The UC Davis MIND Institute has been awarded a 5-year, $12 million Autism Centers of Excellence (ACE) grant, one of five in the nation, to create a “Center for the Development of Phenotype-based Treatments of Autism Spectrum Disorder.”
The ACE grants are awarded by five of the NIH Institutes that conduct autism research. The UC Davis ACE will be administered by the National Institute of Child Health and Development, one of the National Institutes of Health.
The center will take a personalized medicine approach to addressing autism spectrum disorder (ASD) treatment based on a child’s behavioral and biological characteristics with the goal of identifying and tailoring treatments that improve quality of life.
“Autism is a truly heterogeneous disorder; no two individuals with ASD have exactly the same characteristics, and so it is unlikely that a single drug or treatment will be the answer,” said David Amaral, UC Davis distinguished professor and MIND Institute research director and director of the ACE. “We plan to home in on specific ASD subtypes to ultimately enable development of more effective therapies for each one.”
The center will initially focus on two subgroups: children with ASD who also have troublesome anxiety, and those with ASD and also have enlarged brains.
An estimated 40-80 percent of children with ASD experience clinically significant anxiety, a condition often missed in children who are nonverbal or have intellectual disability. Even children who have pervasive anxiety symptoms are rarely treated for the condition.
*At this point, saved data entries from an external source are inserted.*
Lemma free_text_ok h (p : option (Z * bytes)) : (forall a t, (a, t) ∈ opt_list p -> texts h !! a = Some t) ->
  exists h', free_text (fst <$> p) h = Ok h' /\ freed h h' [] (addrs (opt_list p)).
Proof.
  destruct p as [[a t]|]; intros H; [|exists h; split; [done|apply freed_nil]].
  cbn. rewrite (H a t) by (by left). cbn [deref obind]. eexists. split; [done|]. constructor; cbn; unfold constant; try done.
  intros b. destruct (decide (a = b)) as [->|Hne].
  - rewrite lookup_delete_eq, bool_decide_eq_true_2 by (by left). done.
  - rewrite lookup_delete_ne, bool_decide_eq_false_2; [done| |done]. intros ->%list_elem_of_singleton. done.
Qed.

Lemma free_node_ok h a n : nodes h !! a = Some n -> exists h', free_node a h = Ok h' /\ freed h h' [a] [].
Proof.
  intros H. unfold free_node. rewrite H. cbn [deref obind]. eexists. split; [done|]. constructor; cbn; unfold constant; try done.
  intros b. destruct (decide (a = b)) as [->|Hne].
  - rewrite lookup_delete_eq, bool_decide_eq_true_2 by (by left). done.
  - rewrite lookup_delete_ne, bool_decide_eq_false_2; [done| |done]. intros ->%list_elem_of_singleton. done.
Qed.

Lemma freed_perm h h' ns ts ns' ts' : freed h h' ns ts -> (forall a, a ∈ ns <-> a ∈ ns') -> (forall a, a ∈ ts <-> a ∈ ts') ->
  freed h h' ns' ts'.
Proof.
  intros [F1 F2 F3] Hn Ht. constructor; [| |done]; intros a; [rewrite F1|rewrite F2]; by (erewrite bool_decide_ext; [|first [apply Hn|apply Ht]]).
Qed.

(** The two texts of an item. *)
Lemma free_texts_ok h x : owns x ->
  (forall a t, (a, t) ∈ opt_list (p_text x) ++ opt_list (p_name x) -> texts h !! a = Some t) ->
  NoDup (addrs (opt_list (p_text x) ++ opt_list (p_name x))) ->
  exists h1 h2,
    (if is_reference (p_type x) then Ok h else free_text (fst <$> p_text x) h) = Ok h1 /\
    (if string_is_const (p_type x) then Ok h1 else free_text (fst <$> p_name x) h1) = Ok h2 /\
    freed h h2 [] (addrs (opt_list (p_text x) ++ opt_list (p_name x))).
Proof.
  intros (Hr & Hc & _)%owns_eq Ht Hn. unfold addrs in *. rewrite map_app in *. apply NoDup_app in Hn as (_ & Hd & _).
  assert (H1 : exists h1, (if is_reference (p_type x) then Ok h else free_text (fst <$> p_text x) h) = Ok h1 /\
    freed h h1 [] (map fst (opt_list (p_text x)))).
  { destruct (is_reference (p_type x)).
    - destruct (Hr eq_refl) as [_ ->]. exists h. split; [done|apply freed_nil].
    - apply free_text_ok. intros a t Ha. apply Ht, elem_of_app. by left. }
  destruct H1 as (h1 & E1 & F1). exists h1.
  assert (H2 : exists h2, (if string_is_const (p_type x) then Ok h1 else free_text (fst <$> p_name x) h1) = Ok h2 /\
    freed h1 h2 [] (map fst (opt_list (p_name x)))).
  { destruct (string_is_const (p_type x)).
    - rewrite (Hc eq_refl). exists h1. split; [done|apply freed_nil].
    - apply free_text_ok. intros a t Ha. rewrite (fr_texts _ _ _ _ F1), bool_decide_eq_false_2.
      + apply Ht, elem_of_app. by right.
      + intros Hx. apply (Hd a Hx). apply list_elem_of_fmap. by exists (a, t). }
  destruct H2 as (h2 & E2 & F2). exists h2. split; [done|]. split; [done|]. exact (freed_app _ _ _ _ _ _ _ F1 F2).
Qed.

(** Deleting a chain frees its blocks, each once, and no others. *)
Lemma delete_chain fuel : forall h prev l, holds h prev l -> (List.length (chain prev l) < fuel)%nat ->
  exists h', cJSON_Delete fuel (head_addr l) h = Ok h' /\ freed h h' (addrs (chain prev l)) (addrs (all_strings l)).
Proof.
  induction fuel as [|fuel IH]; intros h prev l Hh Hf; [lia|]. destruct l as [|x l]; [exists h; split; [done|apply freed_nil]|].
  destruct (holds_cons h prev x l Hh) as (Hx & Hk & Hl & Ho & Ht & Htn & Dk & Dx & Dt & Ds).
  cbn [chain] in Hf. rewrite cells_eq in Hf. cbn [app List.length] in Hf. rewrite length_app in Hf.
  unfold head_addr. cbn [head fmap option_fmap option_map cJSON_Delete]. rewrite Hx. cbn [deref obind].
  set (n := node_of x prev (head_addr l)).
  assert (En : n_type n = p_type x /\ n_next n = head_addr l /\
    (is_reference (p_type x) = false -> n_child n = head_addr (p_kids x) /\ n_valuestring n = fst <$> p_text x) /\
    (string_is_const (p_type x) = false -> n_string n = fst <$> p_name x)).
  { unfold n, node_of. destruct (p_shared x) as [[c v] s]. cbn. destruct (is_reference _), (string_is_const _); by repeat split. }
  destruct En as (-> & -> & En1 & En2).
  assert (Hdk : exists h1, (if is_reference (p_type x) then Ok h else cJSON_Delete fuel (n_child n) h) = Ok h1 /\
    freed h h1 (addrs (chain None (p_kids x))) (addrs (all_strings (p_kids x)))).
  { pose proof (proj1 (owns_eq x) Ho) as (Hr & _). destruct (is_reference (p_type x)).
    - destruct (Hr eq_refl) as [-> _]. exists h. split; [done|apply freed_nil].
    - destruct (En1 eq_refl) as [-> _]. apply IH; [done|lia]. }
  destruct Hdk as (h1 & -> & F1). cbn [obind].
  destruct (free_texts_ok h1 x Ho) as (h2 & h3 & E2 & E3 & F3).
  { intros a t Ha. rewrite (fr_texts _ _ _ _ F1), bool_decide_eq_false_2; [by apply Ht|].
    apply (Dt a). apply list_elem_of_fmap. by exists (a, t). }
  { done. }
  replace (if is_reference (p_type x) then Ok h1 else free_text (n_valuestring n) h1) with (Ok h2)
    by (rewrite <- E2; destruct (is_reference _); [done|by destruct (En1 eq_refl) as [_ ->]]). cbn [obind].
  replace (if string_is_const (p_type x) then Ok h2 else free_text (n_string n) h2) with (Ok h3)
    by (rewrite <- E3; destruct (string_is_const _); [done|by rewrite En2]). cbn [obind].
  destruct (free_node_ok h3 (p_addr x) n) as (h4 & -> & F4).
  { rewrite (fr_nodes _ _ _ _ F3), bool_decide_eq_false_2 by apply not_elem_of_nil.
    rewrite (fr_nodes _ _ _ _ F1), bool_decide_eq_false_2; [done|]. intros Ha. by apply Dk in Ha as [? _]. }
  cbn [obind]. pose proof (freed_app _ _ _ _ _ _ _ (freed_app _ _ _ _ _ _ _ F1 F3) F4) as F.
  destruct (IH h4 (Some (p_addr x)) l) as (h5 & -> & F5).
  { eapply holds_freed; [exact Hl|exact F| |].
    - intros a Ha Hb. rewrite !elem_of_app in Hb. destruct Hb as [[Hb|Hb%elem_of_nil]|Hb%list_elem_of_singleton]; [|done|congruence].
      by apply Dk in Hb as [_ ?].
    - intros a Ha Hb. rewrite !elem_of_app in Hb. destruct Hb as [[Hb|Hb]|Hb%elem_of_nil]; [| |done].
      + by apply (Ds a Hb).
      + by apply (Dt a Hb). }
  { lia. }
  exists h5. split; [done|]. eapply freed_perm; [exact (freed_app _ _ _ _ _ _ _ F F5)| |]; intros a; cbn [chain all_strings];
    rewrite ?cells_eq, ?strings_eq; unfold addrs; cbn [app map fst]; rewrite ?map_app, ?elem_of_cons, ?elem_of_app, ?elem_of_cons, ?elem_of_nil; tauto.
Qed.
Marjorie Solomon, professor in the Department of Psychiatry and Behavioral Sciences at the MIND Institute, will lead an effort to identify children with ASD who have anxiety, even if they have intellectual disability, and treat them with cognitive behavioral therapy and a medication called sertraline, a type of serotonin reuptake inhibitor, or SSRI. The team also will conduct brain scans in participants before and after these interventions to investigate potential neural signatures of anxiety and of responses to treatment.
"If anxiety can be identified and effectively treated the quality of life of those affected will be enhanced and this may enable behavioral therapies to better address other symptoms of autism,” Solomon said “The neuroimaging component of the study also may help reveal the neural mechanisms of anxiety and allow us to select psychosocial and medications treatments tailored for affected individuals.”
An enlarged brain, also called megalencephaly, is found in approximately 15 percent of boys with ASD, but is less common in girls. Early research data indicate that boys with ASD who have megalencephaly are less verbal at age 3 and make fewer gains in their IQ by age 5. The study aims to determine which cognitive processes and brain systems are most affected children with ASD and megalencephaly.
"These are children that get just as much behavioral therapy as other children with autism but in general don't seem to benefit as much," said Christine Wu Nordahl, associate professor in the Department of Psychiatry and Behavioral Sciences at the MIND Institute who will spearhead this ACE project. "Our goal is to find new targets for treatment to help these children."
In addition, collaborators at Stanford University will produce induced pluripotent stem cells (iPSCs) from a subset of the children evaluated in the megalencephaly study. These iPSCs will then be reprogrammed to produce neurons, the primary cell types of the brain, and glial cells, a secondary cell type that has supportive functions such as immune response. The investigators will then be able to study whether these brain cells have alterations of genetic pathways or control mechanisms that may lead to the enlarged brain. Analysis of these cells may provide additional insights into potential treatment targets.
"This is an area of research that might have been considered science fiction just a decade ago, yet now allows a window of observation into the brain of children affected with disorders such as autism,” Amaral said. “It is the epitome of a personalized medicine approach to treatment."
The study will include approximately 390 families already participating in the MIND Institute’s Autism Phenome Project, which has been collecting behavioral, medical, biological and genetic information since 2006 in an effort to define subtypes of autism that have implications for understanding, diagnosing and treating the disorder. They plan to recruit an additional 80 young children with ASD, as well as children with both autism and enlarged brains, along with typically developing children who will serve as controls. By the end of five years, the study group will comprise 700 families – the largest such cohort in the world.
The Center will include an internal advisory committee with expertise in neurobiology, psychiatry, clinical medicine and administration, as well as an external advisory committee for periodic, scientific review, and a community advisory committee of individuals with ASD, parents, special needs teachers and public school teachers, public administrators and physicians.
Project investigators include: Marjorie Solomon, Christine Wu Nordahl, Susan Rivera, David Hessl, Breanna Winder-Patel,, Sally Rogers, Clifford Saron and Gregory Young, all from UC Davis; Joachim Hallmayer, Ruth O’hara, Sundari Chetty from Stanford University, and Jeff Wood from UCLA.